In a healthy individual, blood sugar is controlled by insulin, a hormone secreted by the pancreas. Insulin allows sugar to enter cells for use as fuel, especially in muscles and the liver. In a person with type 2 diabetes, the body becomes unable to regulate blood sugar levels, which is the level of glucose in the blood. This is when blood sugar levels rise (this is called hyperglycemia). In the long term, if blood sugar levels are not lowered by treatments, it can cause serious health problems, especially cardiovascular problems.

This chronic disease requires individualized treatment and close monitoring by the affected person and a medical team. Healthy lifestyles are the basis of treatment. If these habits are not enough to lower blood sugar, medication can be used.

There are 2 main forms of diabetes, type 1 diabetes and type 2 diabetes, both characterized by chronic hyperglycemia.

Type 1 diabetes occurs in young people and often develops in childhood. It is caused by autoimmune destruction of the pancreas that no longer produces insulin. The cause is poorly understood and there is currently no possible prevention. People with the condition are therefore dependent on insulin, which must be given by injection.

As for type 2 diabetes, which accounts for 90% of diabetes cases, it occurs later in life. It is mainly due to a state of insulin resistance and is associated with being overweight.

A rapidly growing disease

The number of people with type 2 diabetes is growing steadily and this trend is attributed to the “Western” lifestyle, which is associated with a sedentary lifestyle and obesity, as well as an aging population. Globally, the International Diabetes Federation predicts that the number of people with diabetes could rise from 285 million in 2010 to 438 million in 2030.

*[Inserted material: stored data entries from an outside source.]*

(* ===== verification/VirtqueueTheorems.v ===== *)
(** The virtio queue implements a queue of requests: each is handed to the device
    once, and comes back once, with its own buffers. *)
From S2P Require Import Prelude KUtil Virtqueue.

(** ** Rings indexed by free-running counters *)
Section ring.
Variable QUEUE_SIZE : nat.
Hypothesis HQ : ∃ k, 0 ≤ k ≤ 15 ∧ Z.of_nat QUEUE_SIZE = 2 ^ k.
Abbreviation QS := (Z.of_nat QUEUE_SIZE).

Definition slot (x : Z) : nat := Z.to_nat (x mod QS).

Lemma QS_pos : 0 < QS ≤ 2 ^ 15.
Proof.
  destruct HQ as (k & ? & ->). split; [by apply Z.pow_pos_nonneg; lia|]. by apply Z.pow_le_mono_r; lia.
Qed.

Lemma QS_divide : (QS | 2 ^ 16).
Proof.
  destruct HQ as (k & Hk & ->). exists (2 ^ (16 - k)). rewrite <-Z.pow_add_r by lia. f_equal. lia.
Qed.

Lemma slot_wrap x : slot (x mod 2 ^ 16) = slot x.
Proof. unfold slot. by rewrite Z.mod_mod_divide by apply QS_divide. Qed.

Lemma slot_lt x : (slot x < QUEUE_SIZE)%nat.
Proof. unfold slot. pose proof QS_pos. pose proof (Z.mod_pos_bound x QS). lia. Qed.

Lemma slot_inj x y : slot x = slot y → - QS < x - y < QS → x = y.
Proof.
  unfold slot. pose proof QS_pos as Hq. intros H Hd. apply Z2Nat.inj in H; [|apply Z.mod_pos_bound; lia..].
  assert ((x - y) mod QS = 0) as H0 by (rewrite Zminus_mod, H, Z.sub_diag; apply Z.mod_0_l; lia).
  apply (proj1 (Z.mod_divide (x - y) QS ltac:(lia))) in H0 as [z Hz].
  destruct (Z.lt_trichotomy z 0) as [?|[->|?]]; [nia|lia|nia].
Qed.

(** The elements [l] are in the ring from index [start] on. *)
Definition ring_ok {A} (ring : list A) (start : Z) (l : list A) : Prop :=
  length ring = QUEUE_SIZE ∧ (length l ≤ QUEUE_SIZE)%nat ∧
  ∀ j x, l !! j = Some x → ring !! slot (start + Z.of_nat j) = Some x.

Lemma ring_push {A} (ring : list A) start l x : ring_ok ring start l → (length l < QUEUE_SIZE)%nat →
  ring_ok (<[slot (start + Z.of_nat (length l)) := x]> ring) start (l ++ [x]).
Proof.
  intros (Hr & Hl & H) Hlt. split; [by rewrite length_insert|]. split; [rewrite length_app; simpl; lia|].
  intros j y [Hy|[Hj Hy]]%lookup_app_Some.
  - rewrite list_lookup_insert_ne; [by apply H|]. intros E%slot_inj.
    + apply lookup_lt_Some in Hy. lia.
    + apply lookup_lt_Some in Hy. lia.
  - apply list_lookup_singleton_Some in Hy as [Hj' ->]. replace j with (length l) by lia.
    apply list_lookup_insert_eq. rewrite Hr. apply slot_lt.
Qed.

Lemma ring_pop {A} (ring : list A) start x l : ring_ok ring start (x :: l) →
  ring !! slot start = Some x ∧ ring_ok ring (start + 1) l.
Proof.
  intros (Hr & Hl & H). split; [rewrite <-(H O x eq_refl); do 2 f_equal; lia|]. split; [done|]. split; [simpl in Hl; lia|].
  intros j y Hy. rewrite <-(H (S j) y Hy). do 2 f_equal. lia.
Qed.

Lemma ring_wrap {A} (ring : list A) start l : ring_ok ring (start mod 2 ^ 16) l ↔ ring_ok ring start l.
Proof.
  assert (∀ j, slot (start mod 2 ^ 16 + j) = slot (start + j)) as E.
  { intros j. by rewrite <-(slot_wrap (start mod 2 ^ 16 + j)), Z.add_mod_idemp_l, slot_wrap by lia. }
  unfold ring_ok. by setoid_rewrite E.
Qed.

(** A counter [n] steps ahead of another. *)
Definition ahead (lo hi : Z) (n : nat) : Prop := 0 ≤ lo < 2 ^ 16 ∧ hi = (lo + Z.of_nat n) mod 2 ^ 16.

Lemma ahead_zero lo hi n : ahead lo hi n → (n ≤ QUEUE_SIZE)%nat → lo = hi ↔ n = O.
Proof.
  intros [Hlo ->] Hn. pose proof QS_pos. split; [|intros ->; rewrite Z.add_0_r, Z.mod_small; lia].
  intros E. destruct (Z.lt_ge_cases (lo + Z.of_nat n) (2 ^ 16)).
  - rewrite Z.mod_small in E by lia. lia.
  - replace (lo + Z.of_nat n) with (lo + Z.of_nat n - 2 ^ 16 + 1 * 2 ^ 16) in E by lia.
    rewrite Z.mod_add, Z.mod_small in E by lia. lia.
Qed.

Lemma ahead_push lo hi n : ahead lo hi n → ahead lo (wrapping_add 16 hi 1) (S n).
Proof. intros [Hlo ->]. split; [done|]. unfold wrapping_add. rewrite Z.add_mod_idemp_l by lia. f_equal. lia. Qed.

Lemma ahead_pop lo hi n : ahead lo hi (S n) → ahead (wrapping_add 16 lo 1) hi n.
Proof.
  intros [Hlo ->]. split; [apply Z.mod_pos_bound; lia|]. unfold wrapping_add. rewrite Z.add_mod_idemp_l by lia. f_equal. lia.
Qed.

Lemma ahead_dist lo hi n : ahead lo hi n → (n ≤ QUEUE_SIZE)%nat → Z.to_nat ((hi - lo) mod 2 ^ 16) = n.
Proof.
  intros [Hlo ->] Hn. pose proof QS_pos. rewrite Zminus_mod_idemp_l. replace (lo + Z.of_nat n - lo) with (Z.of_nat n) by lia.
  rewrite Z.mod_small by lia. lia.
Qed.

Lemma slot_ahead lo hi n : ahead lo hi n → slot hi = slot (lo + Z.of_nat n).
Proof. intros [_ ->]. apply slot_wrap. Qed.
End ring.

(** ** Chains in the descriptor table *)
(** The descriptors [ix] hold the buffers of [c], each linked to the next. *)
Definition links (q : VirtQueue) (ix : list nat) (c : chain) : Prop :=
  length ix = length c ∧
  ∀ j i buf dir, ix !! j = Some i → c !! j = Some (buf, dir) →
    descriptors q !! i = Some (desc_of buf dir (ix !! S j)) ∧ outstanding_buffers q !! i = Some buf.

(** The queues agree but for the descriptors [ix]. *)
Definition same_off (ix : list nat) (q q' : VirtQueue) : Prop :=
  length (descriptors q') = length (descriptors q) ∧
  ∀ i, i ∉ ix → descriptors q' !! i = descriptors q !! i ∧ outstanding_buffers q' !! i = outstanding_buffers q !! i.

(** What the driver does not touch while it handles descriptors. *)
Definition same_rings (q q' : VirtQueue) : Prop :=
  last_used_ring_index q' = last_used_ring_index q ∧ avail_idx q' = avail_idx q ∧ avail_ring q' = avail_ring q ∧
  used_idx q' = used_idx q ∧ used_ring q' = used_ring q.

Lemma links_cons q i ix buf dir c : links q (i :: ix) ((buf, dir) :: c) ↔
  (descriptors q !! i = Some (desc_of buf dir (head ix)) ∧ outstanding_buffers q !! i = Some buf) ∧ links q ix c.
Proof.
  unfold links. split.
  - intros [Hl H]. split; [by destruct (H O i buf dir eq_refl eq_refl) as [H1 H2]; destruct ix|].
    split; [by simplify_eq/=|]. intros j k b d Hj Hc. by apply (H (S j)).
  - intros [[H1 H2] [Hl H]]. split; [simpl; lia|]. intros [|j] k b d Hj Hc; simplify_eq/=; [by destruct ix|by apply H].
Qed.

Lemma links_off q q' ix ix' c : same_off ix' q q' → (∀ i, i ∈ ix → i ∉ ix') → links q ix c → links q' ix c.
Proof.
  intros [_ Hs] Hd [Hl H]. split; [done|]. intros j i buf dir Hj Hc.
  destruct (Hs i) as [-> ->]; [by eapply Hd, list_elem_of_lookup_2|]. by apply (H j).
Qed.

Lemma same_off_trans ix q1 q2 q3 : same_off ix q1 q2 → same_off ix q2 q3 → same_off ix q1 q3.
Proof. intros [? H1] [? H2]. split; [congruence|]. intros i Hi. destruct (H1 i Hi), (H2 i Hi). by split; congruence. Qed.
Lemma same_off_mono ix ix' q q' : same_off ix q q' → ix ⊆ ix' → same_off ix' q q'.
Proof. intros [? H] Hs. split; [done|]. intros i Hi. apply H. set_solver. Qed.

Lemma desc_write buf dir n : negb (Z.land (d_flags (desc_of buf dir n)) VIRTQ_DESC_F_WRITE =? 0) =
  match dir with DeviceWritable => true | DriverWritable => false end.
Proof. by destruct dir, n. Qed.
Lemma desc_has_next buf dir n : negb (Z.land (d_flags (desc_of buf dir n)) VIRTQ_DESC_F_NEXT =? 0) = bool_decide (is_Some n).
Proof. by destruct dir, n. Qed.

(** Popping free descriptors. *)
Lemma pop_indices_Ret n free : (n ≤ length free)%nat → ∃ ix free', pop_indices n free = Ret (ix, free') ∧
  length ix = n ∧ ix ++ free' ≡ₚ free.
Proof.
  revert free. induction n as [|n IH]; intros free Hn; simpl; [by exists [], free|].
  destruct free as [|x free _] using rev_ind; [simpl in Hn; lia|]. rewrite last_snoc, removelast_last.
  rewrite length_app in Hn. simpl in Hn. destruct (IH free) as (ix & free' & -> & Hl & Hp); [lia|]. bstep.
  exists (x :: ix), free'. split; [done|]. split; [simpl; lia|]. rewrite <-Permutation_cons_append. simpl. by rewrite Hp.
Qed.

(** Writing a chain. *)
Lemma fill_chain_Ret c : ∀ q ix, length ix = length c → NoDup ix →
  Forall (λ i, (i < length (descriptors q))%nat ∧ outstanding_buffers q !! i = None) ix →
  Forall (λ b, dma_len b.1 < 2 ^ 32) c →
  ∃ q', fill_chain q ix c = Ret q' ∧ links q' ix c ∧ same_off ix q q' ∧ same_rings q q' ∧
    free_descriptor_indices q' = free_descriptor_indices q.
Proof.
  induction c as [|[buf dir] c IH]; intros q ix Hl Hd Hf Hb.
  { destruct ix; [|done]. exists q. split; [done|]. by repeat split. }
  destruct ix as [|i ix]; [done|]. apply Forall_cons in Hf as [[Hi Ho] Hf]. apply Forall_cons in Hb as [Hb1 Hb]. apply NoDup_cons in Hd as [Hn Hd].
  simpl. rewrite bool_decide_true by done. bstep. rewrite (proj2 (Z.ltb_lt _ _)) by done. bstep.
  assert (∀ B (k : option nat → outcome B), (next ← match c with [] => Ret None | _ :: _ => n ← expect (head ix); Ret (Some n) end; k next)
    = k (head ix)) as Hk.
  { intros B k. destruct c, ix; by simplify_eq/=. }
  rewrite Hk, bool_decide_true by done. bstep. set (q1 := set_desc q i _ _).
  destruct (IH q1 ix) as (q' & -> & Hlk & Hs & Hr & Hfr); [by simplify_eq/=|done| |done|].
  { eapply Forall_impl; [apply Forall_and; split; [exact Hf|]|].
    - apply Forall_forall. intros j Hj. exact (λ E : j = i, Hn (eq_ind _ (λ x, x ∈ ix) Hj _ E)).
    - intros j [[? ?] ?]. simpl. rewrite length_insert, lookup_insert_ne by congruence. done. }
  exists q'. split; [done|]. split.
  - apply links_cons. split; [|done]. destruct Hs as [_ Hs]. destruct (Hs i Hn) as [-> ->]. simpl.
    by rewrite list_lookup_insert_eq, lookup_insert_eq.
  - split; [|done]. eapply same_off_trans; [|eapply same_off_mono; [exact Hs|set_solver]]. split; [apply length_insert|].
    intros j Hj. simpl. by rewrite list_lookup_insert_ne, lookup_insert_ne by set_solver.
Qed.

In the United States, more than 9% of the population have diabetes according to the Diabetes Research Institute. This risk of getting diabetes increases with age, reaching almost 18% among those 65 and over. In total, more than 30 million Americans have diabetes or prediabetes. In addition, many cases of diabetes are unknown because they go undetected.

Type 2 diabetes usually begins after the age of 40 but is now affecting more children and adolescents, due to obesity affecting more and more young people.

Causes of type 2 diabetes

Diabetes results from a combination of genetic and environmental factors, as well as lifestyle factors. In general, each person carries hereditary baggage that predisposes them to suffer from diabetes or, on the contrary, protects them. Researchers now know several genes that put an individual at risk for developing type 2 diabetes. In people genetically predisposed to the disease, it is generally overweight and particularly the accumulation of fat in the organs of the abdomen that leads to insulin resistance, the first step to type 2 diabetes.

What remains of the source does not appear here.